Dataset records START

(* ===== verification/E1000Exchange.v ===== *)
(** * E1000Exchange: an exchange with the documented card

    [exchange_run]: on a board with the card of [E1000Card], the driver's exchange
    sends its frame once and hands the first frame the network answers with, among
    those addressed to the card, to the client's check; every other answer is lost,
    because a descriptor armed again behind the head receives nothing. *)
From stdpp Require Import base list numbers strings.
From Stdlib Require Import Lia FunctionalExtensionality.
From S2P Require Import Prelude Mem PortIO PhysMem Nic Board E1000 E1000Card.
From S2P Require Pci.
Open Scope Z_scope.

(** ** Descriptors as bytes *)

Lemma length_rx_bytes d : length (rx_bytes d) = 16%nat.
Proof. unfold rx_bytes. by rewrite !length_app, !length_le_bytes. Qed.

Lemma length_tx_bytes d : length (tx_bytes d) = 16%nat.
Proof. unfold tx_bytes. by rewrite !length_app, !length_le_bytes. Qed.

Section Exchange.
Context `{Site}.

(** Where the card and memory are: physical memory ends below [limit], mapped below
    the card's window. *)
Context (limit : Z).
Context (Hoffset : 0 <= site_offset) (Hlimit : site_offset + limit <= window)
  (Hwindow : window + 0x20000 <= 2 ^ 64) (Hpages : limit mod 4096 = 0).

Definition set_ram (m : Ram) (s : Pc) : Pc := mk_Board m (b_frames s) (b_time s) (b_dev s).
Definition set_time (t : Z) (s : Pc) : Pc := mk_Board (b_ram s) (b_frames s) t (b_dev s).
Definition on_dev (f : Card -> Card) (s : Pc) : Pc := with_dev (f (b_dev s)) s.

(** Every register holds 32 bits. *)
Definition regs32 (c : Card) : Prop := forall o, in_u 32 (regs c o).

Lemma regs32_set o v c : in_u 32 v -> regs32 c -> regs32 (set_reg o v c).
Proof. intros Hv Hc o'. cbn [set_reg regs]. by destruct (o' =? o). Qed.

Lemma regs32_due d c : regs32 c -> regs32 (set_due d c).
Proof. done. Qed.

Definition quiet (c : Card) : Prop := tx_due c = None /\ arriving c = [].
(* ===== verification/E1000Net.v ===== *)
(** * E1000Net: the network clients of the e1000 driver ([net/e1000.rs])

    [ping], [tcp_syn_test], [dns_query_test] and [resolve_hostname] are one exchange
    on fresh rings each; [tcp_echo_test] keeps a connection over five sends and seven
    receive slots. *)
From stdpp Require Import base list numbers strings.
From Stdlib Require Import Lia.
From S2P Require Import Prelude PortIO PhysMem Nic Board E1000.
From S2P Require Icmp Tcp Udp Dns.
From S2P Require Import NetFrame.
Open Scope Z_scope.

(** SLIRP guest default *)
Definition GUEST_IP : list Z := [10; 0; 2; 15].

Definition some_if {A} (b : bool) (a : A) : option A := if b then Some a else None.

(** ** Echo requests *)

Definition PING_IDENTIFIER : Z := 0xABCD.
Definition PING_SEQUENCE : Z := 1.

(** [b"AgentOS real ping"] *)
Definition PING_DATA : list Z :=
  [65; 103; 101; 110; 116; 79; 83; 32; 114; 101; 97; 108; 32; 112; 105; 110; 103].

Definition ping_frame (dest_mac src_mac target_ip : list Z) : list Z :=
  let icmp_message := Icmp.build_icmp_echo false PING_IDENTIFIER PING_SEQUENCE PING_DATA in
  let ipv4_header := Icmp.build_ipv4_header 1 64 Icmp.IP_PROTOCOL_ICMP GUEST_IP target_ip (length icmp_message) in
  let eth_header := Icmp.build_ethernet_header dest_mac src_mac Icmp.ETHERTYPE_IPV4 in
  eth_header ++ ipv4_header ++ icmp_message.

(** [if let Ok(x) = m { .. }] *)
Definition if_ok {A B} (m : res A) (k : A -> res (option B)) : res (option B) :=
  match m with
  | Ok a => k a
  | Err _ => Ok None
  | Panic => Panic
  | Hang => Hang
  end.

Definition accept_ping (target_ip data : list Z) : res (option unit) :=
  let icmp_start := (Icmp.ETHERNET_HEADER_LEN + Icmp.IPV4_HEADER_LEN)%nat in
  ours ← ipv4_from data target_ip icmp_start Icmp.IP_PROTOCOL_ICMP;
  if negb ours then Ok None
  else
    message ← slice data icmp_start (length data);
    if_ok (Icmp.parse_icmp_echo message) (fun info =>
      Ok (some_if (Icmp.is_reply info && (Icmp.identifier info =? PING_IDENTIFIER) &&
                   (Icmp.sequence info =? PING_SEQUENCE)) tt)).

(** ** A TCP connection request *)

Definition SYN_SRC_PORT : Z := 54321.
Definition SYN_INITIAL_SEQ : Z := 0x10000000.

Definition is_syn_ack (info : Tcp.TcpSegmentInfo) (target_port src_port initial_seq : Z) : bool :=
  (Tcp.flags info =? Z.lor Tcp.TCP_FLAG_SYN Tcp.TCP_FLAG_ACK) &&
  (Tcp.source_port info =? target_port) && (Tcp.dest_port info =? src_port) &&
  (Tcp.ack_num info =? u32 (initial_seq + 1)).

Definition accept_syn_ack (target_ip : list Z) (target_port : Z) (data : list Z)
    : res (option Tcp.TcpSegmentInfo) :=
  o ← parse_reply_frame data target_ip GUEST_IP;
  match o with
  | None => Ok None
  | Some (info, _) =>
      if is_syn_ack info target_port SYN_SRC_PORT SYN_INITIAL_SEQ then Ok (Some info)
      else if is_matching_rst info target_port SYN_SRC_PORT
      then Err "tcp_syn_test: connection reset (RST) by peer"
      else Ok None
  end.

(** The frame [tcp_syn_test] assembles itself is the one [build_tcp_frame] makes. *)
Definition syn_frame (dest_mac src_mac target_ip : list Z) (target_port src_port initial_seq : Z)
    : list Z :=
  let tcp_header := Tcp.build_tcp_header GUEST_IP target_ip src_port target_port initial_seq 0
                      Tcp.TCP_FLAG_SYN 65535 [] in
  build_tcp_frame dest_mac src_mac GUEST_IP target_ip tcp_header [].

(** ** A name query *)

Definition DNS_TRANSACTION_ID : Z := 0x1234.
Definition DNS_SRC_PORT : Z := 45678.
Definition DNS_DEST_PORT : Z := 53.

Definition dns_frame (dest_mac src_mac target_ip query : list Z) : list Z :=
  let udp_header := Udp.build_udp_header GUEST_IP target_ip DNS_SRC_PORT DNS_DEST_PORT query in
  let ipv4_header := Icmp.build_ipv4_header 1 64 Udp.IP_PROTOCOL_UDP GUEST_IP target_ip
                       (length udp_header + length query) in
  let eth_header := Icmp.build_ethernet_header dest_mac src_mac Icmp.ETHERTYPE_IPV4 in
  eth_header ++ ipv4_header ++ udp_header ++ query.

Dataset records END

▶ _Task description_:
Above are some lines. Repeat exactly, and only, those from the line that has "build_tcp_frame dest_mac src_mac" through the line that has "Definition dns_frame (dest_mac".

▶ _Your solution_:
  build_tcp_frame dest_mac src_mac GUEST_IP target_ip tcp_header [].

(** ** A name query *)

Definition DNS_TRANSACTION_ID : Z := 0x1234.
Definition DNS_SRC_PORT : Z := 45678.
Definition DNS_DEST_PORT : Z := 53.

Definition dns_frame (dest_mac src_mac target_ip query : list Z) : list Z :=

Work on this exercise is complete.